The position of each track turnout is changed by a Tortoise stall motor. Each Tortoise is controlled by a Wabbit stationary decoder which receives and decodes DCC commands from the Arduino(2) Base Station.


A Tortoise is a slow motion switch machine utilizing a micro current draw motor which safely stalls out. Each Tortoise contain two SPDT also controlled by the motor.


A Wabbit is an "Intelligent Stationery Decoder for 2, StallMotor, Switch Machines" [Tortoise] by Circuitron, Inc. There are two versions of the Wabbit. The version used provides turnout position feedback through opto-isolators connections on J5 and J6.


The overall wiring, control and monitoring the state of the 12 turnouts in the TrainThing layout involve Wabbits, Tortoises, bi-color LEDs, IO Boards and connections to the Raspberry Pi (3). Each Wabbit decodes the DCC commands to control two turnouts through a Tortoise and sends the turnout state to the Raspberry Pi (3) which forwards status to the Laptop (4). The interconnection of these elements is shown in the following figure. The dashed lines depict the mechanical connection between a Tortoise and turnout.


Tortoise/Wabbit block wiring


The IO board eliminates point-to-point wiring between Tortoise, Wabbit, turnout frog and bi-color LEDs.

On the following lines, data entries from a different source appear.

(* ===== verification/FsCreate.v ===== *)
(** * filesys_create refines the abstract one

    A sector for the inode, the inode with its data, and the entry in the root
    directory; a failure on the way gives the sector back. *)

From S2P Require Import Prelude Vaddr KList Bitmap Block FileSys FileSpec DirSpec FsLayout FsObjs FsRoot FsAbstract FsMid FsTable FsRefine FsNames.

Section Create.
Context {dev : Type} `{BlockDriver dev}.
Implicit Types (b : block dev) (s : fs dev) (n : inode) (d : inode_disk) (L : gmap Z inode_disk) (c : Z -> Z) (a : afs) (F : gmap Z file).

(** No inode owns the sector. *)
Definition unowned L (t : Z) : Prop := forall sec d, L !! sec = Some d -> ~ owns sec d t.

Lemma unowned_bit L b fm t : layout L b fm -> bit fm t = false -> unowned L t.
Proof. intros Hl Hb sec d Hd Ho. by rewrite (ly_used _ _ _ Hl _ _ _ Hd Ho) in Hb. Qed.

Lemma unowned_none L t : unowned L t -> L !! t = None.
Proof. intros Hu. destruct (L !! t) as [d|] eqn:E; [|done]. destruct (Hu t d E). by left. Qed.

Lemma unowned_range L c F a cap s dp ri n t : at_root cap L c F a s dp ri n -> unowned L t -> 0 <= t -> 1 < t.
Proof.
  intros Har Hu Ht. destruct (root_facts _ _ _ _ _ _ _ _ _ Har) as (_ & _ & H1 & _).
  destruct (md_inv _ _ _ _ _ _ (ar_mid _ _ _ _ _ _ _ _ _ Har)) as [_ _ _ (nm & _ & _ & H0)].
  assert (t <> 0) by (intros ->; destruct (Hu _ _ H0); by left). assert (t <> 1) by (intros ->; destruct (Hu _ _ H1); by left). lia.
Qed.

(** ** The free map *)

(** The free map's file is written and unowned bits change. *)
Lemma root_map cap L c F a s s' dp ri n nm : at_root cap L c F a s dp ri n -> L !! 0 = Some (data nm) -> sector nm = 0 ->
  fs_step (data_sector (data nm)) s s' -> fs_ready s' -> map_inv s' nm -> bit_cnt (free_map s') = bit_cnt (free_map s) ->
  (forall t, 0 <= t -> ~ unowned L t -> bit (free_map s') t = bit (free_map s) t) -> at_root cap L c F a s' dp ri n.
Proof.
  intros [Hm Hd Hp Hn Hs Hc] H0 Hz Hst Hr Hmi Hcnt Hbits. pose proof (md_inv _ _ _ _ _ _ Hm) as Hinv. pose proof (fi_layout _ _ _ Hinv) as Hl.
  split; [|done|by rewrite (st_dirs _ _ _ Hst)|by rewrite (st_inodes _ _ _ Hst)|done|done].
  eapply mid_same; [exact Hm|exact Hst| |].
  - eapply inv_device; [exact Hinv|exact Hst|done|exact Hmi|done|done|done| |].
    + intros sec d Hd'. by eapply data_not_sector.
    + intros sec d t Hd' Ho. rewrite Hbits; [by apply (ly_used _ _ _ Hl sec d)| |].
      * by apply (owned_range _ _ _ _ _ _ Hl Hd' Ho).
      * intros Hu. by apply (Hu sec d).
  - eapply step_same_content; [exact Hinv|exact Hst|]. intros sec d t Hd' Hne Ht. by eapply data_apart.
Qed.

Lemma root_alloc cap L c F a s dp ri n : at_root cap L c F a s dp ri n ->
  exists r s', free_map_allocate 1 s = Done (r, s') /\ at_root cap L c F a s' dp ri n /\ inodes s' = inodes s /\ files s' = files s /\
    match r with
    | Some sec => 1 < sec < bit_cnt (free_map s') /\ unowned L sec /\ group (free_map s) sec 1 false /\
        bit_cnt (free_map s') = bit_cnt (free_map s) /\
        forall j, 0 <= j -> bit (free_map s') j = if in_range sec 1 j then true else bit (free_map s) j
    | None => s' = s /\ forall k, 0 <= k -> ~ group (free_map s) k 1 false
    end.
Proof.
  intros Har. destruct (md_inv _ _ _ _ _ _ (ar_mid _ _ _ _ _ _ _ _ _ Har)) as [Hr Hl Ho (nm & Hmi & Hz & H0)].
  destruct (alloc_step s (Some nm) 1 Hr Hmi) as (r & s' & Hrun & Hst & Hr' & Hmi' & Hcnt & Hcase); [lia|].
  exists r, s'. split; [done|]. destruct r as [sec|].
  - destruct Hcase as (Hsec & [Hg1 Hg2] & Hbits). assert (unowned L sec) as Hu by (eapply unowned_bit; [exact Hl|apply Hg2; lia]).
    split; [|split; [apply Hst|split; [apply Hst|]]].
    + eapply root_map; [exact Har|exact H0|done|exact Hst|done|done|done|]. intros t Ht Hnu. rewrite Hbits by done.
      destruct (in_range sec 1 t) eqn:E; [|done]. unfold in_range in E. assert (t = sec) as -> by lia. done.
    + split; [split; [by eapply unowned_range|lia]|]. done.
  - destruct Hcase as [-> Hno]. done.
Qed.

Lemma root_release cap L c F a s dp ri n sec : at_root cap L c F a s dp ri n -> unowned L sec -> 0 <= sec < bit_cnt (free_map s) ->
  bit (free_map s) sec = true ->
  exists s', free_map_release sec 1 s = Done (tt, s') /\ at_root cap L c F a s' dp ri n /\ files s' = files s.
Proof.
  intros Har Hu Hsec Hb. destruct (md_inv _ _ _ _ _ _ (ar_mid _ _ _ _ _ _ _ _ _ Har)) as [Hr Hl Ho (nm & Hmi & Hz & H0)].
  destruct (release_step s nm sec 1 Hr Hmi) as (s' & Hrun & Hst & Hr' & Hmi' & Hcnt & Hbits); [lia|lia|lia| |].
  { intros j Hj. by replace j with sec by lia. }
  exists s'. split; [done|]. split; [|apply Hst]. eapply root_map; [exact Har|exact H0|done|exact Hst|done|done|done|].
  intros t Ht Hnu. rewrite Hbits by done. destruct (in_range sec 1 t) eqn:E; [|done]. unfold in_range in E. assert (t = sec) as -> by lia. done.
Qed.

(** ** The inode *)

Lemma zero_content b d : 0 <= length_ d -> (forall t k, data_sector d t -> 0 <= k < 512 -> dbyte b (512 * t + k) = 0) ->
  fcontent b d = replicate (Z.to_nat (length_ d)) 0.
Proof.
  intros Hl Hz. apply zlist_eq; [unfold fcontent; rewrite zlen_map_seqZ by done; unfold zlen; rewrite length_replicate; lia|].
  intros k Hk. unfold fcontent in *. rewrite zlen_map_seqZ in Hk by done. rewrite zget_map_seqZ, zget_replicate by lia.
  replace (512 * start d + (0 + k)) with (512 * (start d + k / 512) + k mod 512) by dlia.
  rewrite Hz; [done| |apply Z.mod_pos_bound; lia]. unfold data_sector, sectors. dlia.
Qed.

(** What creating an inode writes belongs to no other. *)
Lemma created_apart L b fm dm d sec sec' d' t : layout L b fm -> L !! 0 = Some dm -> unowned L sec -> (forall t, data_sector d t -> bit fm t = false) ->
  L !! sec' = Some d' -> created_in (data_sector dm) d sec t -> ~ (data_sector d' t /\ sec' <> 0) /\ t <> sec'.
Proof.
  intros Hl H0 Hu Hf Hd' [Hm|[->|Hd]].
  - split; [intros [Ht Hne]; by apply (data_apart L b fm 0 dm sec' d' t Hl H0 Hd' ltac:(done))|]. intros ->. by apply (data_not_sector L b fm 0 dm sec' d' Hl H0 Hd').
  - split; [intros [Ht _]; by apply (Hu sec' d'); [|right]|]. intros ->. by apply (Hu sec' d'); [|left].
  - assert (unowned L t) as Hut by (eapply unowned_bit; [exact Hl|by apply Hf]).
    split; [intros [Ht _]|intros ->]; apply (Hut _ d' Hd'); [by right|by left].
Qed.

Lemma inv_insert L c s s' dm nm sec d : fs_inv L c s -> L !! 0 = Some dm -> unowned L sec -> bit (free_map s) sec = true ->
  0 <= sec < bit_cnt (free_map s) -> data nm = dm -> sector nm = 0 -> fs_ready s' -> map_inv s' nm ->
  bit_cnt (free_map s') = bit_cnt (free_map s) -> 0 <= start d -> 0 <= length_ d < 2 ^ 31 - 512 ->
  group (free_map s) (start d) (sectors d) false ->
  (forall j, 0 <= j -> bit (free_map s') j = if in_range (start d) (sectors d) j then true else bit (free_map s) j) ->
  fs_step (created_in (data_sector dm) d sec) s s' -> disk_at (fs_device s') sec = d ->
  fs_inv (<[sec := d]> L) c s' /\ same_content L s s'.
Proof.
  intros Hinv H0 Hu Hsb Hsec <- Hz Hr' Hmi Hcnt Hst Hlen [Hg1 Hg2] Hbits Hstep Hdisk. pose proof (fi_layout _ _ _ Hinv) as Hl.
  assert (forall t, data_sector d t -> bit (free_map s) t = false) as Hfree by (intros t Ht; by apply Hg2).
  assert (fs_inv L c s') as Hinv'.
  { eapply inv_device; [exact Hinv|exact Hstep|done|exact Hmi|done|done|done| |].
    - intros sec' d' Hd' Hw. by destruct (created_apart L _ _ (data nm) d sec sec' d' sec' Hl H0 Hu Hfree Hd' Hw).
    - intros sec' d' t Hd' Ho. rewrite Hbits by by apply (owned_range _ _ _ _ _ _ Hl Hd' Ho).
      destruct (in_range _ _ t); [done|]. by apply (ly_used _ _ _ Hl sec' d'). }
  split.
  - destruct Hinv' as [_ Hl' Ho' _]. split; [done| | |].
    + apply layout_insert; [done| |done| |].
      * split; [done|rewrite Hcnt; by split|by rewrite Hcnt|]. intros Hd. by rewrite (Hfree sec Hd) in Hsb.
      * intros t [->|Ht]; rewrite Hbits by (unfold data_sector in *; lia).
        -- by destruct (in_range _ _ sec).
        -- unfold in_range, data_sector in *. by replace ((start d <=? t) && (t <? start d + sectors d)) with true by lia.
      * intros sec' d' t Hd' Ho [->|Ht]; [by apply (Hu sec' d')|].
        pose proof (ly_used _ _ _ Hl sec' d' t Hd' Ho) as Hb. by rewrite Hfree in Hb.
    + eapply objs_mono; [exact Ho'|done|done|done|]. intros i n Hn. rewrite lookup_insert_ne; [done|]. intros E.
      destruct (objs_inode _ _ _ _ _ Ho' Hn) as (HL & _). by rewrite <- E, (unowned_none L sec Hu) in HL.
    + exists nm. rewrite lookup_insert_ne; [done|]. intros ->. destruct (Hu 0 (data nm) H0). by left.
  - eapply step_same_content; [exact Hinv|exact Hstep|]. intros sec' d' t Hd' Hne Ht Hw.
    destruct (created_apart L _ _ (data nm) d sec sec' d' t Hl H0 Hu Hfree Hd' Hw) as [Hx _]. by apply Hx.
Qed.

Like a Wabbit, each board handles the wiring for 2 Tortoises and 2 bi-color status LEDs connected to headers on the left or right sides of each IO board.

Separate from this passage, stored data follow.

Lemma init_thread_inv t nm prio k a k' : init_thread t nm prio k = Done (a, k') ->
  t <> 0 /\ PRI_MIN <= prio <= PRI_MAX /\ k' = born t nm prio k.
Proof.
  unfold init_thread, running_thread. intros H. minv H. apply ret_inv in H as [_ ->]. bool_to_prop.
  split_and!; try done.
Qed.

Lemma thread_create_inv page nm prio k a k' : thread_create page nm prio k = Done (a, k') ->
  page = None /\ k' = k \/
  exists t lk th, page = Some t /\ t <> 0 /\ threads (born t nm prio k) !! current k = Some th /\
    locks k !! tid_lock k = Some lk /\
    k' = with_stack (FDown (l_sema lk) :: FHold (tid_lock k) :: FTid t :: frames th) th (born t nm prio k).
Proof.
  destruct page as [t|]; cbn [thread_create]; intros H; [right|apply ret_inv in H as [_ ->]; by left].
  apply bind_done_inv in H as (? & ? & (Hn0 & Hp & ->)%init_thread_inv & H).
  apply bind_done_inv in H as (? & ? & [-> ->]%gets_inv & H).
  apply bind_done_inv in H as (? & ? & (th0 & Ht0 & ->)%push_frame_inv & H).
  apply lock_acquire_inv in H as (lk & th & Hl & _ & Ht & _ & ->).
  exists t, lk, th0. split_and!; [done..|].
  cbn in Ht. rewrite lookup_insert_eq in Ht. simplify_eq. by stack_norm.
Qed.

Lemma take_tid_inv t k a k' : take_tid t k = Done (a, k') ->
  exists lk th, locks k !! tid_lock k = Some lk /\ holder lk = current k /\ threads k !! current k = Some th /\
    k' = with_stack (FUp (l_sema lk) :: FCreated t (next_tid k) :: frames th) th
           (with_lock (tid_lock k) (mk_lock NULL (l_sema lk)) (set_next_tid (s32 (next_tid k + 1)) k)).
Proof.
  unfold take_tid. intros H. minv H. apply lock_release_inv in H as (lk & th & Hl & Hh & Ht & ->).
  cbn in *. rewrite lookup_insert_eq in Ht. simplify_eq. eexists lk, _. split_and!; [done..|].
  by stack_norm.
Qed.
(** Such a frame is taken off. *)
Lemma sched_orphan k t th fr : sched k true None -> threads k !! current k = Some th ->
  created (frames th) = t :: created fr -> unborn t (with_stack fr th k).
Proof.
  intros Hs Hc Efr. destruct (sc_created _ _ _ Hs _ _ t Hc) as (Hni & tht & Ht & Hb & Hft); [rewrite Efr; inl|].
  assert (is_status k t THREAD_BLOCKED) as Htb by (by exists tht).
  pose proof (sc_created_one _ _ _ Hs _ _ Hc) as Hnd. rewrite Efr in Hnd. apply NoDup_cons in Hnd as [Htn Hnd].
  assert (forall u, u ∈ created fr -> u ∈ created (frames th)) as Hsub.
  { intros u Hu. rewrite Efr. apply elem_of_cons. by right. }
  split; [|exists tht; split; [by apply (stack_blocked k None)|done]].
  apply (sched_stack_from k None th fr Hs Hc).
  - intros u Hu. destruct (sc_blocked _ _ _ Hs u Hu) as [?|[?|[?|(t' & tht' & Hl & Hin)]]];
      [done|by right; left|by right; right; left|].
    destruct (decide (u = t)) as [->|Hne]; [by left|]. right. right. right.
    apply (stack_creators k th fr t' tht'); [done|done|]. intros ->.
    assert (tht' = th) as -> by congruence. rewrite Efr in Hin. by apply elem_of_cons in Hin as [?|?].
  - intros t' th' u [[-> ->]|[Hn Hl]]%stack_old Hin; [|by apply (sc_created _ _ _ Hs t' th')].
    apply (sc_created _ _ _ Hs _ th); [done|by apply Hsub].
  - intros t' th' [[-> ->]|[Hn Hl]]%stack_old; [done|by eapply (sc_created_one _ _ _ Hs)].
  - intros u [= <-]. split; [done|]. split; [done|]. split.
    + intros s sm Hsm Hin. destruct (sc_wait _ _ _ Hs s sm t Hsm Hin) as (_ & th0 & o & f & ? & _ & ?). congruence.
    + intros t' th' [[-> ->]|[Hn Hl]]%stack_old Hin; [done|].
      destruct (sc_created _ _ _ Hs t' th' t Hl Hin) as (_ & tc & Htc & _ & Hfc). congruence.
Qed.

(** ** Changes the invariant does not see *)

Ltac quiet :=
  match goal with Hs : sched ?k ?r ?ex |- sched _ ?r ?ex => apply (sched_same k _ r ex); [|exact Hs] end;
  split; try done; eauto.

Lemma sched_intr k r ex a b c : sched k r ex -> sched (set_intr a b c k) r ex.
Proof. intros Hs. quiet. Qed.
Lemma sched_ticks k r ex a b c d : sched k r ex -> sched (set_ticks a b c d k) r ex.
Proof. intros Hs. quiet. Qed.
Lemma sched_next_tid k r ex n : sched k r ex -> sched (set_next_tid n k) r ex.
Proof. intros Hs. quiet. Qed.
Lemma sched_lock k r ex l lk : sched k r ex -> sched (with_lock l lk k) r ex.
Proof. intros Hs. quiet. Qed.
Lemma sched_cond k r ex c ws : sched k r ex -> sched (with_cond c ws k) r ex.
Proof. intros Hs. quiet. Qed.

(** Another value of a semaphore. *)
Lemma sched_value k r ex s sm v : sched k r ex -> semas k !! s = Some sm ->
  sched (with_sema s (mk_sema v (waiters sm)) k) r ex.
Proof.
  intros Hs Hsm. apply (sched_same k); [|done]. split; try done; cbn.
  - intros s' sm' H. right. apply lookup_insert_Some in H as [[<- <-]|[_ H]]; eauto.
  - intros s' sm' H Hw. destruct (decide (s' = s)) as [->|Hn].
    + eexists. rewrite lookup_insert_eq. split; [done|]. cbn. congruence.
    + exists sm'. by rewrite lookup_insert_ne.
  - intros s' Hn Hs'. destruct (decide (s' = s)) as [->|]; [congruence|]. by rewrite lookup_insert_ne.
Qed.
(* ===== verification/Stdio.v ===== *)
(** * lib/stdio.c: formatted output

    A format is the list of its characters.  The variable arguments are the 32-bit
    words of the stack, two for a 64-bit integer, the low one first.  [output] is
    called with the characters of a result one after the other, so a function
    that calls it returns the list of them.  The buffer of [format_integer] is a
    list that may not grow beyond its 64 characters.  [UserConsole] is
    lib/user/console.c, where output is written to a handle in pieces. *)

From Stdlib Require Import Ascii.
From Stdlib Require Import(notations) String.
From S2P Require Import Prelude Mem CString.

(** Character codes. *)
Definition chr (c : ascii) : Z := Z.of_N (N_of_ascii c).
Definition codes (s : String.string) : list Z := chr <$> String.list_ascii_of_string s.

(** lib/ctype.h *)
Definition isdigit (c : Z) : bool := (chr "0" <=? c) && (c <=? chr "9").
Definition isspace (c : Z) : bool :=
  (c =? chr " ") || (c =? 12) || (c =? 10) || (c =? 13) || (c =? 9) || (c =? 11).
Definition isprint (c : Z) : bool := (32 <=? c) && (c <? 127).

(** ** Conversions *)

Definition MINUS : Z := 1.
Definition PLUS : Z := 2.
Definition SPACE : Z := 4.
Definition POUND : Z := 8.
Definition ZERO : Z := 16.
Definition GROUP : Z := 32.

In the picture below the red marked terminal is input for +5v0dc (ground to the left) to power the status LEDs. The blue terminal block to the right is the input for DCC signal which power/control the two turnout frogs and the Wabbit. 


Each horizontal 3-pin header next to the two blue terminal blocks are outputs, through female-to-female cables, to red/green bi-color status LEDs, one for each turnout. The two horizontal headers in the middle of the board connect a status LED to one of the two SPDT switches in a Tortoise. The headers and Tortoise cable wiring are symmetrical so if the status LED color does not match the turnout state (Red/Green :: Thrown/Clear) a cable can be unplugged, rotated and plugged back in to correct correlation.


The vertical 3-pin headers connect the DCC signal to the second SPDT switch in each tortoise to select the polarity of the frog of the controlled turnout. For a hot frog, a wire soldered to the frog is connected to one side of the blue terminal block at the top of the board. The vertical headers are also symmetrical so if the polarity of the frog is incorrect, the cable connected to the vertical header can be rotated to correct the polarity.


The 2-pin header connects the DCC signal to the Wabbit J1 pins 7 & 8. 

IO board to eleminate point-to-point wiring



Scamatic of IO board


Cabling between IO board and other elements. Note the crossing of pins 3-4 and 5-6 on the Tortoise. This makes the cabling symmetrical so that cables from the Tortoise to interface board can be connected either way to get the desired results.